I've never been good at marketing, so, I'm not someone to ask about it. But, it did seem to me when Wintel was pushing it that the only time I saw these items used en masse was attached to the back of monitors in institutional settings. I think that a lot of people who need a system that inexpensive don't have a keyboard and monitor lying around to use it with, and, don't have an open desk space to put it on. So, the Neo as it is packaged today solves all those problems.
In the institutional case, maybe a small iMac to reduce cost and space? (The iMac as it is configured today is a higher-end system, with a fancier display and higher-end CPU at the bottom end.) If there was a market for it, you could repackage the Neo as an iMac.

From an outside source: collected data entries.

(* ===== verification/Exec.v ===== *)
(** * Exec: exec.c and loaduvm of vm.c *)

From S2P Require Import Prelude Machine Spinlock Cstring Ktrace Layout Kalloc Vm Sched Sleeplock Pipe Bio Log Fs File Proc.
#[local] Open Scope prog_scope.

Definition get64 : nat -> list Z -> Z := get_le 8.

Definition ELF_MAGIC : Z := 1179403647.
Definition ELF_PROG_LOAD : Z := 1.

(** The fields that exec uses of struct elfhdr (64 bytes) and struct proghdr (56). *)
Definition elf_magic (l : list Z) : Z := get32 0 l.
Definition elf_entry (l : list Z) : Z := get64 24 l.
Definition elf_phoff (l : list Z) : Z := get64 32 l.
Definition elf_phnum (l : list Z) : Z := get16 56 l.
Definition ph_type (l : list Z) : Z := get32 0 l.
Definition ph_off (l : list Z) : Z := get64 8 l.
Definition ph_vaddr (l : list Z) : Z := get64 16 l.
Definition ph_filesz (l : list Z) : Z := get64 32 l.
Definition ph_memsz (l : list Z) : Z := get64 40 l.

(** What follows the last slash. *)
Fixpoint last_elem (path last : list Z) : list Z :=
  match path with
  | [] => last
  | c :: rest => last_elem rest (if c =? slash then rest else last)
  end.

Section Exec.
Context `{LK : Linker} `{DR : BlockDriver} `{DV : DevSw} (fuel : nat).

(** The bytes that readi returns go to the page at [P2V pa]. *)
Fixpoint loaduvm_loop (k : nat) (pgdir addr : Z) (ip : nat) (offset sz i : Z) : kprog Z :=
  if i <? sz then
    match k with
    | O => fun s => NoFuel s
    | S k =>
      pte <- walkpgdir pgdir (u64 (addr + i)) false;;
      match pte with
      | None => panic "loaduvm: address should exist"
      | Some pte =>
        v <- ld64 pte;;
        let pa := PTE_ADDR v in
        let n := if sz - i <? PGSIZE then sz - i else PGSIZE in
        r <- readi fuel ip None (u32 (offset + i)) n;;
        put_bytes (P2V pa) (snd r);;;
        if negb (fst r =? n) then ret (-1) else
        loaduvm_loop k pgdir addr ip offset sz (u32 (i + PGSIZE))
      end
    end
  else ret 0.
Definition loaduvm (pgdir addr : Z) (ip : nat) (offset sz : Z) : kprog Z :=
  if negb (addr mod PGSIZE =? 0) then panic "loaduvm: addr must be page aligned" else
  loaduvm_loop (Z.to_nat (sz / PGSIZE + 1)) pgdir addr ip offset sz 0.

(** The loop over the program headers: the new size, or [None] for [goto bad]. *)
Fixpoint load_segments (n : nat) (ip : nat) (pgdir off sz : Z) : kprog (option Z) :=
  match n with
  | O => ret (Some sz)
  | S n =>
    r <- readi fuel ip None (u32 off) 56;;
    let ph := snd r in
    if negb (fst r =? 56) then ret None else
    if negb (ph_type ph =? ELF_PROG_LOAD) then load_segments n ip pgdir (i32 (off + 56)) sz else
    if ph_memsz ph <? ph_filesz ph then ret None else
    if u64 (ph_vaddr ph + ph_memsz ph) <? ph_vaddr ph then ret None else
    sz <- allocuvm pgdir sz (u64 (ph_vaddr ph + ph_memsz ph));;
    if sz =? 0 then ret None else
    if negb (ph_vaddr ph mod PGSIZE =? 0) then ret None else
    r <- loaduvm pgdir (ph_vaddr ph) ip (u32 (ph_off ph)) (u32 (ph_filesz ph));;
    if r <? 0 then ret None else
    load_segments n ip pgdir (i32 (off + 56)) sz
  end.

(** The argument strings, pushed from [sp] down: the stack pointer and their addresses. *)
Fixpoint push_args (argv : list (list Z)) (pgdir sp : Z) (ptrs : list Z) : kprog (option (Z * list Z)) :=
  match argv with
  | [] => ret (Some (sp, ptrs))
  | arg :: argv =>
    if (Z.of_nat (length ptrs) >=? MAXARG) then ret None else
    let sp := Z.land (u64 (sp - (Z.of_nat (length arg) + 1))) (u64 (Z.lnot 7)) in
    r <- copyout_to pgdir sp (arg ++ [0]);;
    if r <? 0 then ret None else
    push_args argv pgdir sp (ptrs ++ [sp])
  end.

(** [bad:] before and after the inode has been put. *)
Definition exec_bad (pgdir : Z) (ip : option nat) : kprog Z :=
  (when negb (pgdir =? 0) do freevm pgdir);;;
  (match ip with Some ip => iunlockput fuel ip;;; end_op fuel | None => ret tt end);;;
  ret (-1).

(** From the second half on the inode is no longer needed. *)
Definition exec_stack (i : nat) (path : list Z) (argv : list (list Z)) (oldpgdir pgdir sz entry : Z) : kprog Z :=
  let sz := PGROUNDUP sz in
  sz <- allocuvm pgdir sz (u64 (sz + 2 * PGSIZE));;
  if sz =? 0 then exec_bad pgdir None else
  clearpteu pgdir (u64 (sz - 2 * PGSIZE));;;
  r <- push_args argv pgdir sz [];;
  match r with
  | None => exec_bad pgdir None
  | Some (sp, ptrs) =>
    let argc := Z.of_nat (length ptrs) in
    modify (upd_proc i (fun p => set_p_tf (set_tf_rdi argc (p_tf p)) p));;;
    modify (upd_proc i (fun p => set_p_tf (set_tf_rsi (u64 (sp - (argc + 1) * 8)) (p_tf p)) p));;;
    let sp := u64 (sp - (1 + argc + 1) * 8) in
    let ustack := concat (map (le_bytes 8) (18446744073709551615 :: ptrs ++ [0])) in
    r <- copyout_to pgdir sp ustack;;
    if r <? 0 then exec_bad pgdir None else
    modify (upd_proc i (set_name (last_elem path path)));;;
    modify (upd_proc i (set_p_pgdir pgdir));;;
    modify (upd_proc i (set_p_sz sz));;;
    modify (upd_proc i (fun p => set_p_tf (set_tf_rsp sp (set_tf_rcx entry (set_tf_rip entry (p_tf p)))) p));;;
    switchuvm i;;;
    freevm oldpgdir;;;
    ret 0
  end.

Definition exec (path : list Z) (argv : list (list Z)) : kprog Z :=
  i <- myproc;;
  oldpgdir <- gets (fun s => p_pgdir (proc_at i s));;
  begin_op fuel;;;
  ip <- namei fuel path;;
  match ip with
  | None => end_op fuel;;; ret (-1)
  | Some ip =>
    ilock fuel (Some ip);;;
    r <- readi fuel ip None 0 64;;
    let elf := snd r in
    if negb (fst r =? 64) then exec_bad 0 (Some ip) else
    if negb (elf_magic elf =? ELF_MAGIC) then exec_bad 0 (Some ip) else
    pgdir <- setupkvm;;
    if pgdir =? 0 then exec_bad 0 (Some ip) else
    r <- load_segments (Z.to_nat (elf_phnum elf)) ip pgdir (i32 (elf_phoff elf)) PGSIZE;;
    match r with
    | None => exec_bad pgdir (Some ip)
    | Some sz =>
      iunlockput fuel ip;;;
      end_op fuel;;;
      exec_stack i path argv oldpgdir pgdir sz (elf_entry elf)
    end
  end.

End Exec.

Putting an A series CPU in an iMac would only knock maximum of 200-300 USD off the price of an iMac though, an A series powered iMac would still cost around $1k - come with 2 USB-C ports (let's be generous and have one of them be USB3 and the other USB2 like the MacBook Neo) and would have to drive a 4.5k display (probably the equivalent of 4 Neo screens).
And why not have a VESA mount kit to put a future Mini on the back of any monitor you choose?
If Apple need a revenue stream they could introduce an LTS version of macOS - long term support - which would look after ARM Macs that fall out of support of the main line Mac OS in the coming years. Currently Intel users could boot Linux or Boot Camp Windows but M1 era ARM Macs could be looking at the end of the line for support coming soon.
It wouldn't necessarily need to have the same major feature set of the mainline MacOS but would be nice to have a subset of features available in subsequent OSes going forward.
And to pay for the bug fixes you'd have to log into an AppleID which has an active Apple Creators Studio subscription (I'd suggest a higher end iCloud+ account but I already say that Creators Studio needs to come with iCloud storage anyway).
It's the sort of thing which might soften the blow for people who have invested in high spec Mac Studios or Mac Pros or MacBook Pros although our friends in the Hackintosh community might suddenly wake up at the prospect of a new challenge.
And more importantly Apple wouldn't then need to try and cater at the super low end if people can keep using their older ARM hardware for a bit longer.
An alternative is for the LTS version of macOS software to actually be a super enhanced tvOS Pro which would allow users to repurpose their old Mx era stuff as a very powerful games platform - let's say you'd have to have an active Apple Arcade subscription to use it. But that's something for another section of this forum I'd guess.
Or if Apple feel like they want to walk back into a certain market - why not release an A series CPU in box that can take SATA storage and be a WiFi 7 access point with 2x 10Gig ethernet ports for duty as a router? Yes, the return of Time Capsule! This is mainly because I keep reading reviews of hugely expensive routers from the usual suspects which have reviewer complaints about not enough RAM or horsepower. StorageOS for the win?